E-BOOKS: A person tests an e-book reader during the 31st Paris book fair on March 18 in Paris. E-books sales have now exceeded paperbacks in the U.S.
E-BOOKS: A person tests an e-book reader during the 31st Paris book fair on March 18 in Paris. E-books sales have now exceeded paperbacks in the U.S.
According to a report from the Association of American Publishers (AAP), February 2011 sales of e-books have exceeded paperbacks.

E-books have now officially become the most preferred format of books for U.S. readers.

The recent report shows that revenue from e-book sales was at $90.3 million in February, which is an increase of 202 percent compared to a year ago. AAP announced that for the first time e-books had become top "among all categories of trade publishing."

Amazon.com Inc., the biggest bookseller on the Internet, had already said that its own e-book sales outsold paperbacks in January, thanks to Kindle being the No. 1 selling product at the Internet retailer.
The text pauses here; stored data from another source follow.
(* ===== verification/HeapFacts.v ===== *)
(** * Array heaps

    Facts about lists of timers read as binary trees: order invariants with one
    suspect node, and how an exchange with the parent moves the suspect.  They
    carry the proofs about [heap_add_loop] and [heap_hold] of TimerQueue.v. *)
From stdpp Require Import sorting.
From S2P Require Import Prelude EventBase.

Definition parent (i : nat) : nat := ((i - 1) / 2)%nat.

Lemma parent_spec i : (0 < i)%nat → i = (2 * parent i + 1)%nat ∨ i = (2 * parent i + 2)%nat.
Proof.
  intros Hi. unfold parent.
  pose proof (Nat.div_mod_eq (i - 1) 2). pose proof (Nat.mod_upper_bound (i - 1) 2). lia.
Qed.
Lemma parent_unique i k : i = (2 * k + 1)%nat ∨ i = (2 * k + 2)%nat → parent i = k.
Proof. intros. pose proof (parent_spec i). lia. Qed.
Lemma parent_0 : parent 0 = 0%nat.
Proof. done. Qed.
Lemma parent_lt i : (0 < i)%nat → (parent i < i)%nat.
Proof. intros. pose proof (parent_spec i). lia. Qed.
Lemma parent_le i : (parent i ≤ i)%nat.
Proof. destruct i; [done|]. pose proof (parent_lt (S i)). lia. Qed.

(** C++ computes the parent's index with [int] division, which truncates: the
    root is its own parent. *)
Lemma quot_parent n : Z.quot (Z.of_nat n - 1) 2 = Z.of_nat (parent n).
Proof.
  destruct n as [|n]; [done|].
  rewrite Z.quot_div_nonneg by lia. unfold parent.
  rewrite Nat2Z.inj_div. f_equal. lia.
Qed.

Implicit Types l : list timer_event.

(** Every timer expires no earlier than its parent. *)
Definition heap_ordered l : Prop :=
  ∀ i x y, l !! i = Some x → l !! parent i = Some y → ts y ≤ ts x.

(** As [heap_ordered], except between [k] and its parent; but the children of
    [k] are in order with respect to the parent of [k]. *)
Definition up_suspect l (k : nat) : Prop :=
  (∀ i x y, i ≠ k → l !! i = Some x → l !! parent i = Some y → ts y ≤ ts x) ∧
  (∀ c x y, parent c = k → c ≠ k → l !! c = Some x → l !! parent k = Some y → ts y ≤ ts x).

(** As [heap_ordered], except between [k] and its children. *)
Definition down_suspect l (k : nat) : Prop :=
  (∀ i x y, parent i ≠ k → l !! i = Some x → l !! parent i = Some y → ts y ≤ ts x) ∧
  (∀ c x y, (0 < k)%nat → parent c = k → l !! c = Some x → l !! parent k = Some y → ts y ≤ ts x).

Definition exchange (i j : nat) (x y : timer_event) l := <[j := y]> (<[i := x]> l).

Lemma lookup_exchange i j x y l k :
  (i < length l)%nat → (j < length l)%nat →
  exchange i j x y l !! k =
    if decide (j = k) then Some y else if decide (i = k) then Some x else l !! k.
Proof.
  intros Hi Hj. unfold exchange.
  destruct (decide (j = k)) as [->|].
  { apply list_lookup_insert_eq. by rewrite length_insert. }
  rewrite list_lookup_insert_ne by done.
  destruct (decide (i = k)) as [->|]; [by apply list_lookup_insert_eq|].
  by rewrite list_lookup_insert_ne.
Qed.

Lemma length_exchange i j x y l : length (exchange i j x y l) = length l.
Proof. unfold exchange. by rewrite !length_insert. Qed.

Lemma exchange_Permutation i j x y l :
  l !! i = Some y → l !! j = Some x → exchange i j x y l ≡ₚ l.
Proof.
  intros Hi Hj. unfold exchange.
  destruct (decide (i = j)) as [->|Hne].
  { simplify_eq. rewrite list_insert_insert_eq. by rewrite list_insert_id. }
  symmetry. rewrite <- (list_insert_id l i y Hi) at 1.
  rewrite <- (list_insert_id (<[i:=y]> l) j x) at 1
    by (by rewrite list_lookup_insert_ne).
  clear -Hi Hj Hne.
  apply Permutation_inj. split; [by rewrite !length_insert|].
  exists (λ k, if decide (k = i) then j else if decide (k = j) then i else k).
  assert (i < length l)%nat by (by eapply lookup_lt_Some).
  assert (j < length l)%nat by (by eapply lookup_lt_Some).
  split; [intros a b; repeat case_decide; congruence|].
  intros k. rewrite !list_lookup_insert, !length_insert.
  repeat case_decide; naive_solver lia.
Qed.

(** Solves order goals on an exchanged list by looking every entry up. *)
Ltac heap_cases :=
  repeat match goal with
  | H : context [exchange _ _ _ _ _ !! _] |- _ =>
      rewrite lookup_exchange in H by done; repeat case_decide; simplify_eq
  end.

Lemma up_suspect_exchange l k a b :
  (0 < k)%nat → l !! k = Some a → l !! parent k = Some b → ts a < ts b →
  up_suspect l k → up_suspect (exchange k (parent k) b a l) (parent k).
Proof.
  intros Hk Ha Hb Hlt [H1 H2].
  pose proof (lookup_lt_Some _ _ _ Ha). pose proof (lookup_lt_Some _ _ _ Hb).
  pose proof (parent_lt k Hk) as Hpk.
  assert (Hsib : ∀ i x, i ≠ k → parent i = parent k → l !! i = Some x → ts b ≤ ts x).
  { intros i x ? Hp Hi. apply (H1 i x b); [done|done|by rewrite Hp]. }
  assert (Hkid : ∀ i x, i ≠ k → parent i = k → l !! i = Some x → ts b ≤ ts x).
  { intros i x ? Hp Hi. apply (H2 i x b); done. }
  split.
  - intros i x y Hi Hx Hy. heap_cases; try lia; eauto.
    + assert (ts b ≤ ts x) by eauto. lia.
  - intros c x y Hc Hne Hx Hy. pose proof (parent_le (parent k)).
    assert (Hgp : ∀ z, l !! parent (parent k) = Some z → ts z ≤ ts b).
    { intros z. apply (H1 (parent k)); [lia|done]. }
    heap_cases; try lia; eauto.
    + assert (ts b ≤ ts x) by (apply (Hsib c); congruence). lia.
    + transitivity (ts b); [by apply Hgp|]. by apply (Hsib c).
Qed.

Lemma up_suspect_done l k :
  up_suspect l k →
  (∀ x y, l !! k = Some x → l !! parent k = Some y → ts y ≤ ts x) →
  heap_ordered l.
Proof.
  intros [H1 _] Hk i x y Hx Hy. destruct (decide (i = k)) as [->|]; eauto.
Qed.

Lemma up_suspect_snoc l x : heap_ordered l → up_suspect (l ++ [x]) (length l).
Proof.
  intros Hl. split.
  - intros i a b Hi Ha Hb.
    assert (i < length l)%nat.
    { apply lookup_lt_Some in Ha. rewrite length_app in Ha. simpl in Ha. lia. }
    pose proof (parent_le i).
    rewrite lookup_app_l in Ha by lia. rewrite lookup_app_l in Hb by lia. eauto.
  - intros c a b Hc Hne Ha. apply lookup_lt_Some in Ha.
    rewrite length_app in Ha. simpl in Ha.
    destruct c; [rewrite parent_0 in Hc; lia|]. pose proof (parent_lt (S c)). lia.
Qed.

Lemma down_suspect_exchange l k m a b :
  (0 < m)%nat → parent m = k → l !! k = Some a → l !! m = Some b → ts b < ts a →
  (∀ c x, (0 < c)%nat → parent c = k → l !! c = Some x → ts b ≤ ts x) →
  down_suspect l k → down_suspect (exchange m k a b l) m.
Proof.
  intros Hm Hp Ha Hb Hlt Hmin [H1 H2].
  pose proof (lookup_lt_Some _ _ _ Ha). pose proof (lookup_lt_Some _ _ _ Hb).
  pose proof (parent_lt m Hm). split.
  - intros i x y Hi Hx Hy. destruct (decide (i = 0)%nat) as [->|Hi0].
    { rewrite parent_0 in *. heap_cases; lia. }
    pose proof (parent_lt i ltac:(lia)).
    heap_cases; try lia.
    + eapply Hmin; [|done|done]. lia.
    + eapply (H2 m); [lia|done|done|done].
    + eapply H1; eauto.
  - intros c x y _ Hc Hx Hy. rewrite Hp in Hy.
    pose proof (parent_le c). destruct (decide (c = 0)%nat) as [->|];
      [rewrite parent_0 in Hc; lia|].
    pose proof (parent_lt c ltac:(lia)).
    heap_cases; try lia. by apply (H1 c x y); [lia|..].
Qed.

Lemma down_suspect_done l k :
  down_suspect l k →
  (∀ c x y, (0 < c)%nat → parent c = k → l !! c = Some x → l !! k = Some y → ts y ≤ ts x) →
  heap_ordered l.
Proof.
  intros [H1 _] Hk i x y Hx Hy.
  destruct (decide (parent i = k)) as [Hp|]; [|eauto].
  destruct i; [rewrite parent_0 in *; by simplify_eq|].
  rewrite Hp in Hy. eapply Hk; [|done..]. lia.
Qed.

(** Replacing an entry of an ordered heap by one not below its parent. *)
Lemma down_suspect_insert l k x :
  heap_ordered l → (k < length l)%nat →
  (∀ y, (0 < k)%nat → l !! parent k = Some y → ts y ≤ ts x) →
  down_suspect (<[k := x]> l) k.
Proof.
  intros Hl Hk Hx. destruct (lookup_lt_is_Some_2 l k Hk) as [o Ho]. split.
  - intros i a b Hi Ha Hb. rewrite list_lookup_insert_ne in Hb by done.
    destruct (decide (i = k)) as [->|].
    + rewrite list_lookup_insert_eq in Ha by done. simplify_eq.
      destruct k; [by rewrite parent_0 in Hi|]. apply Hx; [lia|done].
    + rewrite list_lookup_insert_ne in Ha by done. eauto.
  - intros c a b H0 Hc Ha Hb. pose proof (parent_lt k H0).
    destruct (decide (c = k)) as [->|]; [lia|].
    rewrite list_lookup_insert_ne in Ha by done.
    rewrite list_lookup_insert_ne in Hb by lia.
    transitivity (ts o); [by eapply Hl|]. eapply Hl; [done|]. by rewrite Hc.
Qed.

Lemma heap_ordered_prefix l l' : heap_ordered (l ++ l') → heap_ordered l.
Proof.
  intros Hl i x y Hx Hy. apply (Hl i); by apply lookup_app_l_Some.
Qed.

Lemma down_suspect_prefix l l' k : down_suspect (l ++ l') k → down_suspect l k.
Proof.
  intros [H1 H2]. split.
  - intros i x y Hi Hx Hy. apply (H1 i); [done|by apply lookup_app_l_Some..].
  - intros i x y Hi Hp Hx Hy. apply (H2 i); [done..| |]; by apply lookup_app_l_Some.
Qed.

(** A suspect node without children is not one. *)
Lemma down_suspect_leaf l k :
  (length l ≤ 2 * k + 1)%nat → down_suspect l k → heap_ordered l.
Proof.
  intros Hk Hd. apply (down_suspect_done l k Hd).
  intros c x y H0 Hp Hc. apply lookup_lt_Some in Hc.
  pose proof (parent_spec c H0). lia.
Qed.

(** The root of an ordered heap is a minimum. *)
Lemma heap_root_min l r x : heap_ordered l → l !! 0%nat = Some r → x ∈ l → ts r ≤ ts x.
Proof.
  intros Hl Hr [i Hi]%list_elem_of_lookup. revert x Hi.
  induction i as [i IH] using lt_wf_ind. intros x Hi.
  destruct i as [|i]; [by simplify_eq|].
  pose proof (parent_lt (S i) ltac:(lia)).
  destruct (lookup_lt_is_Some_2 l (parent (S i))) as [y Hy].
  { apply lookup_lt_Some in Hi. lia. }
  transitivity (ts y); [by eapply IH|by eapply Hl].
Qed.

Lemma heap_ordered_nil : heap_ordered [].
Proof. intros i x y Hx. by rewrite lookup_nil in Hx. Qed.

Lemma heap_ordered_singleton x : heap_ordered [x].
Proof. intros [|[|i]] y z; [|done|done]. by intros [= <-] [= <-]. Qed.

Definition ordered_at l (i : nat) : Prop :=
  match l !! i, l !! parent i with Some x, Some y => ts y ≤ ts x | _, _ => True end.

#[global] Instance ordered_at_dec l i : Decision (ordered_at l i).
Proof. unfold ordered_at. destruct (l !! i), (l !! parent i); apply _. Defined.

Lemma ordered_at_all l : Forall (ordered_at l) (seq 0 (length l)) ↔ heap_ordered l.
Proof.
  rewrite Forall_forall. split.
  - intros H i x y Hx Hy. specialize (H i). unfold ordered_at in H.
    rewrite Hx, Hy in H. apply H, elem_of_seq. apply lookup_lt_Some in Hx. lia.
  - intros Hl i _. unfold ordered_at.
    destruct (l !! i) eqn:?; [|done]. destruct (l !! parent i) eqn:?; [|done]. eauto.
Qed.

#[global] Instance heap_ordered_dec l : Decision (heap_ordered l).
Proof.
  refine (cast_if (decide (Forall (ordered_at l) (seq 0 (length l)))));
    by rewrite <- ordered_at_all.
Defined.

#[export] Hint Resolve parent_lt parent_le heap_ordered_nil : cxx.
Commentators had attributed such results in part to the success of the Kindle. The e-book reader industry is now inevitably driving sales trends upward, with Barnes & Noble creating a competing Nook e-book reader, and Apple’s iPad tablet computer also serving as a capable e-book reader, in addition to its many other uses.

Tom Allen, president and chief executive officer of AAP said, “The February results reflect two core facts: people love books and publishers actively serve readers wherever they are," in an interview with the Christian Science Monitor.

Despite the popularity of e-books, there has also been some backlash from consumers, not unlike that experienced by the music industry at the infancy of MP3s. Some consumers complain that e-book prices are still too high, and some vendors attached DRM (digital rights management) software to the e-books sold digitally.

AAP is the industry association of book publishers.